Patients with Omenn syndrome (OS), carrying hypomorphic recombination activating genes (RAG) mutations, develop a peculiar severe combined immunodeficiency associated with autoimmune-like manifestations. RAG1 and RAG2 genes play an essential role in the generation of antigen receptors during lymphocyte development. HLA-matched bone marrow transplantation is curative, however, hematopoietic stem cell gene therapy (GT) could represent an alternative treatment for patients lacking a suitable donor.
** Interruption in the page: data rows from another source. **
Lemma insert_run_holds {D P V} (index : P → Z) (read : P → D → V) pts d :
  consecutive index pts →
  holds_points (insert_run (base_of index pts) ((λ p, read p d) <$> pts) ∅) index read pts d.
Proof.
  intros Hc z v. rewrite insert_run_reads_as, list_lookup_fmap. split.
  - case_if; [done|]. bool_facts. intros (p & Hp & ->)%fmap_Some.
    exists p. split; [by eapply list_elem_of_lookup_2|]. split; [|done].
    destruct pts as [|p0 pts]; [done|]. cbn [base_of] in *.
    destruct (Hc p0 _ p eq_refl Hp) as (_ & _ & ->). lia.
  - intros (p & (i & Hp)%list_elem_of_lookup & <- & <-).
    destruct pts as [|p0 pts]; [done|]. cbn [base_of] in *.
    destruct (Hc p0 _ p eq_refl Hp) as (? & ? & ->).
    replace (_ <? _) with false by (symmetry; apply Z.ltb_ge; lia).
    replace (Z.to_nat _) with i by lia. by rewrite Hp.
Qed.

Section Poll.
Context {D : Type}.
Implicit Types (cfg : OutstationConfig D) (d : D).

(** The objects of the class 0 response. *)
Definition class0 cfg d : list ObjectHeader :=
  static_list GroupBinaryInput VarBIStatus (base_of BP_Index (BinaryInputs cfg))
    (length (BinaryInputs cfg)) (flag_octet <$> ((λ q, BP_Read q d) <$> BinaryInputs cfg)) ++
  static_list GroupBinaryOutput VarBOStatus (base_of BOP_Index (BinaryOutputs cfg))
    (length (BinaryOutputs cfg)) (flag_octet <$> ((λ q, BOP_Read q d) <$> BinaryOutputs cfg)) ++
  static_list GroupAnalogInput VarAIFloat (base_of AP_Index (AnalogInputs cfg))
    (length (AnalogInputs cfg)) (concat (float_octets <$> ((λ q, AP_Read q d) <$> AnalogInputs cfg))) ++
  static_list GroupAnalogOutput VarAOFloat (base_of AOP_Index (AnalogOutputs cfg))
    (length (AnalogOutputs cfg)) (concat (float_octets <$> ((λ q, AOP_Read q d) <$> AnalogOutputs cfg))).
The aim of the present study was to investigate the efficacy of GT in a knock-in murine model carrying the Rag2 R229Q mutation that mimics most of the symptoms of human OS. To this aim, we are testing a lentiviral vector encoding for codon optimized human RAG2 (hRAG2co-LV vector) under the control of the ubiquitous chromatin opening element (UCOE).We initially measured the efficiency of transduction of Rag2R229Q/R229Q lineage negative (lin-) cells by testing the presence of the integrated viral vector by real-time PCR in lin- cells transduced at a multiplicity of infection (MOI) 5 and 10 and in vitro cultured for 8 days. We observed that the hRAG2co-LV vector transduced Rag2R229Q/R229Q lin- cells very efficiently at MOI 5. Then, we tested the in vivo efficacy of hRAG2co-LV-mediated GT infusing transduced lin- BM cells isolated from male Rag2R229Q/R229Q mice in lethally irradiated females. Control Rag2R229Q/R229Q mice received wild-type (BMT-WT) or untransduced (BMT-OS) lin- BM cells. Analysis of immune cells in peripheral blood was evaluated overtime starting from six weeks after the treatment. GT-treated mice showed the appearance and progressive increase of B cells and amelioration of T cell frequency and absolute count as compared to BMT-OS mice. In parallel, the frequency of myeloid cells started to decrease 13 weeks after GT indicating a normalization of peripheral immune cell distribution. Our preliminary data demonstrate the feasibility of GT in the preclinical model of OS. Additional experiments aimed at evaluating long-term efficacy and safety are ongoing.